- _Aim of the exercise_: Look below for the line holding "else _ ← get_permission d p; Ok tt." and the line holding "c ← get accounts". Repeat those two and everything between, exactly.

[Opening Material provided section]

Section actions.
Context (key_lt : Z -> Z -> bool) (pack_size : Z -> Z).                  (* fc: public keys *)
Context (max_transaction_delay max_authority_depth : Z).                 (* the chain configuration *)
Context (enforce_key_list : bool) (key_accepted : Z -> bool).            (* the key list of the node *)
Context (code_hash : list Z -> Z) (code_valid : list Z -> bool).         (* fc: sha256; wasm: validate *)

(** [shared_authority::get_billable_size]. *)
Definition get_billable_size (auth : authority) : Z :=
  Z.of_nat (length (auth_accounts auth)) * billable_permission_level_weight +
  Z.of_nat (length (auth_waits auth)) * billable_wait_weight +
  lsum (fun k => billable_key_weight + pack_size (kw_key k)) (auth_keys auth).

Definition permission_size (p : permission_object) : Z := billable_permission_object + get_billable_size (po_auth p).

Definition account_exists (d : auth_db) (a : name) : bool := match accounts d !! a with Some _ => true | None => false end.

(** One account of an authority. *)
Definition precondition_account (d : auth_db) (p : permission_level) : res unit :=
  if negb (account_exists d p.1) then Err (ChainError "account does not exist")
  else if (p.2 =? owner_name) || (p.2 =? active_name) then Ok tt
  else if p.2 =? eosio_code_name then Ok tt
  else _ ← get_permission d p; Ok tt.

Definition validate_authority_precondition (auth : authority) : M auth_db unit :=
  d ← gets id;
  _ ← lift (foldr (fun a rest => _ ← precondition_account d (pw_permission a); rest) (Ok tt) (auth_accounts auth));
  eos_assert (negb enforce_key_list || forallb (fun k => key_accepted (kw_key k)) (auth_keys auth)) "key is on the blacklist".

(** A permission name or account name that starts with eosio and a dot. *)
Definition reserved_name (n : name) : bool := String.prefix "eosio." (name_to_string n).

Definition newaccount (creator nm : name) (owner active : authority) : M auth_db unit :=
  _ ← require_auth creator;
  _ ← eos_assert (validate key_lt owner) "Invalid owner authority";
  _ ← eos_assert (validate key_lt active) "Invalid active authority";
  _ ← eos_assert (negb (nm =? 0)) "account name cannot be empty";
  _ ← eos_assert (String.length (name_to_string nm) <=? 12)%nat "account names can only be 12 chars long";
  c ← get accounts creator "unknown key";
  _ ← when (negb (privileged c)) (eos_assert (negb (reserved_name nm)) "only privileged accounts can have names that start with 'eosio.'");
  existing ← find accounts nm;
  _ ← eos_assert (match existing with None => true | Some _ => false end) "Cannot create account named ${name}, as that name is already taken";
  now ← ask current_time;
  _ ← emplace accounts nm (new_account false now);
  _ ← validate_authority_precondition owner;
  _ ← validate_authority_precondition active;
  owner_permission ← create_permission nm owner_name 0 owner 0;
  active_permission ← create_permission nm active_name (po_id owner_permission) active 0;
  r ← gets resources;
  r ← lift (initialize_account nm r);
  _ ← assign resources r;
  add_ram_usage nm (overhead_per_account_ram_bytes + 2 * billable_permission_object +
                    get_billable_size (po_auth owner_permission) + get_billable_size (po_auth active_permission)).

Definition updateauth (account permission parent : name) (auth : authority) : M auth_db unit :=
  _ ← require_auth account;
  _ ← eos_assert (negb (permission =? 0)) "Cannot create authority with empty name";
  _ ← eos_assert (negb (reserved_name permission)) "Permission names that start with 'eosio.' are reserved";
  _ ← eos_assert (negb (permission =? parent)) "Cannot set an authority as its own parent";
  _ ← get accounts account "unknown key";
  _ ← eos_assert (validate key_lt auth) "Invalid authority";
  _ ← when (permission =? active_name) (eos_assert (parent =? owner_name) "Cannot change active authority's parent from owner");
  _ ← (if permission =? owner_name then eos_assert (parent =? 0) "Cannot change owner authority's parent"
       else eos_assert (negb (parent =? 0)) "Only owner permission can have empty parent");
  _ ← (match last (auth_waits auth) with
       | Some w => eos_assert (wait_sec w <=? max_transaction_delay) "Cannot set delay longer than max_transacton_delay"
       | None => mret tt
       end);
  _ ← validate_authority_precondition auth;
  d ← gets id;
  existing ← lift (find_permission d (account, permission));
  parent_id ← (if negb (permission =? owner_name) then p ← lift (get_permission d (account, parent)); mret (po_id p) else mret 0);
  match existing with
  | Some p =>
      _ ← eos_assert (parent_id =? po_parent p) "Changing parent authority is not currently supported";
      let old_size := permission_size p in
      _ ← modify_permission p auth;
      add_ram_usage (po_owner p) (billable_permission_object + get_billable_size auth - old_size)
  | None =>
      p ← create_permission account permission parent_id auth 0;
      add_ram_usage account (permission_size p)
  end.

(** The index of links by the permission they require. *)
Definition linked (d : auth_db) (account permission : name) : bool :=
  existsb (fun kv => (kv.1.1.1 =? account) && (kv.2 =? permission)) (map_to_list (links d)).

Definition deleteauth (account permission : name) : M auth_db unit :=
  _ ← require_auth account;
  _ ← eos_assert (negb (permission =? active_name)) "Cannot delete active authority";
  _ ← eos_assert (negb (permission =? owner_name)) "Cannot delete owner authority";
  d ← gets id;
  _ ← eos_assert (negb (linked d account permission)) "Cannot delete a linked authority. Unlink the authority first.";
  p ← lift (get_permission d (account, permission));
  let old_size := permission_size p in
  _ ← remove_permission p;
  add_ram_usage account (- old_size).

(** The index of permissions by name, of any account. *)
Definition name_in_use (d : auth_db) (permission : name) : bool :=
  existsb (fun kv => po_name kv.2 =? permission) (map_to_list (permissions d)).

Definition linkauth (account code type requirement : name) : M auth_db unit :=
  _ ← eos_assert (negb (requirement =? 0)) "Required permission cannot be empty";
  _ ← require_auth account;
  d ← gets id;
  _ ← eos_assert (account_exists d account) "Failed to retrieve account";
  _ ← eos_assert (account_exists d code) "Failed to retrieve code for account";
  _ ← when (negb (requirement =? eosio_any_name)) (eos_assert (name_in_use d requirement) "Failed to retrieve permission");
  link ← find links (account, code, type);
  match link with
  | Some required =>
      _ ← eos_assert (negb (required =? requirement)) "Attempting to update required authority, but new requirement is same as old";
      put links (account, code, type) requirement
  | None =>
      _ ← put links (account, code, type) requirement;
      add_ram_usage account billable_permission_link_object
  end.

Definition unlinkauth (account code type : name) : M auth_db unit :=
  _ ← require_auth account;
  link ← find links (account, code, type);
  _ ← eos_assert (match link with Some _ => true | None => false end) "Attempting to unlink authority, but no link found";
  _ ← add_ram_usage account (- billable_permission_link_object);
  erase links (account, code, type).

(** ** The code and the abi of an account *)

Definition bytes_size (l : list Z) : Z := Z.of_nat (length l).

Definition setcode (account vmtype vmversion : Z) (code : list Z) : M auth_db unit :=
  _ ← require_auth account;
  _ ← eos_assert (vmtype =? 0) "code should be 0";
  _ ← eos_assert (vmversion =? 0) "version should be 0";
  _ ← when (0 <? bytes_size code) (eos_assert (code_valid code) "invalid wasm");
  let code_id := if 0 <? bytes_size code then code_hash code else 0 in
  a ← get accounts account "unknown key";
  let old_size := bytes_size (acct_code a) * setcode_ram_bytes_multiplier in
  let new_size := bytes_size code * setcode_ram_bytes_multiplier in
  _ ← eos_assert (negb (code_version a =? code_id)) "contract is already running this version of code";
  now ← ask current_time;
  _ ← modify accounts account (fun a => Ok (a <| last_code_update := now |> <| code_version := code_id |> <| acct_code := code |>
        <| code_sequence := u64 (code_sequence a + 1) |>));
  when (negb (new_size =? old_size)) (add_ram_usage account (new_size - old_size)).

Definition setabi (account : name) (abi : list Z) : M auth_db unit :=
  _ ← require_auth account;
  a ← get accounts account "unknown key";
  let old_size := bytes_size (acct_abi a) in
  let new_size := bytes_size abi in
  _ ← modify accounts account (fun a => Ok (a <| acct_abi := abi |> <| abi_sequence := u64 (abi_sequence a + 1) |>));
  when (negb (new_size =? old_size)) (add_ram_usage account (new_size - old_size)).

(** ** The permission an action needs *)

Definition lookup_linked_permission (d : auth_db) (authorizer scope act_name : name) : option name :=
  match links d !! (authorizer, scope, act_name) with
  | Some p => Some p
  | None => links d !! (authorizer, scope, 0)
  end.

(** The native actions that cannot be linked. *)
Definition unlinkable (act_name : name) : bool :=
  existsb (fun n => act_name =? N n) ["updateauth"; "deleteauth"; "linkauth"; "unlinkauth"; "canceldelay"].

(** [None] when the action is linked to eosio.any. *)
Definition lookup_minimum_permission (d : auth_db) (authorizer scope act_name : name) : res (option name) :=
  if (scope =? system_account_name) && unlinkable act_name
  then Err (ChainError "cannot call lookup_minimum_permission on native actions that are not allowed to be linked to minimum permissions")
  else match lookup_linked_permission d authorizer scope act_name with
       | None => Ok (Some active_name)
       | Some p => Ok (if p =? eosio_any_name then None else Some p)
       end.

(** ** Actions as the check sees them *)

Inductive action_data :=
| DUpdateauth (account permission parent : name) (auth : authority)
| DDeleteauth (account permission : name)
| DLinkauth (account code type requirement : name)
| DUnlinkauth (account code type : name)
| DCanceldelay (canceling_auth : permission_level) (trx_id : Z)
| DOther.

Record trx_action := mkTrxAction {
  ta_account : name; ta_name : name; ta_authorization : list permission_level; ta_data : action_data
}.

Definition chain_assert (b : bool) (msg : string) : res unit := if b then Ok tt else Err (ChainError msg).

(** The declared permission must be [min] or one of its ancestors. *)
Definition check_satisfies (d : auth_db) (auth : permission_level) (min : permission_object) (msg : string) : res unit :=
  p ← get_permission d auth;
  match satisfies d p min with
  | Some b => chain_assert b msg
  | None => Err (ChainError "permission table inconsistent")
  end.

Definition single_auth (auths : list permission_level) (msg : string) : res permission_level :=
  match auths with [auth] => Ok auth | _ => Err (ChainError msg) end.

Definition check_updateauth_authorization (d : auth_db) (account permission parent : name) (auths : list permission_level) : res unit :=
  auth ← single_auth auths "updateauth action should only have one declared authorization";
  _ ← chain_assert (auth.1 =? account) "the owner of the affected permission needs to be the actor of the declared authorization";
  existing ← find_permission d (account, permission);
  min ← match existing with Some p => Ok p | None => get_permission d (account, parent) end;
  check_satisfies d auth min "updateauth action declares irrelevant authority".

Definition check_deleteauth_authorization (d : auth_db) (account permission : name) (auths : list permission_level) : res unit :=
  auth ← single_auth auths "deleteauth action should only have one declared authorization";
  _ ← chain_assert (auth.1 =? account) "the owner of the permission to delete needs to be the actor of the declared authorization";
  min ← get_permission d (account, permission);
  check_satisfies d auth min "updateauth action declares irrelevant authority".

[Closing Material provided section]

- _Response_:
  else _ ← get_permission d p; Ok tt.

Definition validate_authority_precondition (auth : authority) : M auth_db unit :=
  d ← gets id;
  _ ← lift (foldr (fun a rest => _ ← precondition_account d (pw_permission a); rest) (Ok tt) (auth_accounts auth));
  eos_assert (negb enforce_key_list || forallb (fun k => key_accepted (kw_key k)) (auth_keys auth)) "key is on the blacklist".

(** A permission name or account name that starts with eosio and a dot. *)
Definition reserved_name (n : name) : bool := String.prefix "eosio." (name_to_string n).

Definition newaccount (creator nm : name) (owner active : authority) : M auth_db unit :=
  _ ← require_auth creator;
  _ ← eos_assert (validate key_lt owner) "Invalid owner authority";
  _ ← eos_assert (validate key_lt active) "Invalid active authority";
  _ ← eos_assert (negb (nm =? 0)) "account name cannot be empty";
  _ ← eos_assert (String.length (name_to_string nm) <=? 12)%nat "account names can only be 12 chars long";
  c ← get accounts creator "unknown key";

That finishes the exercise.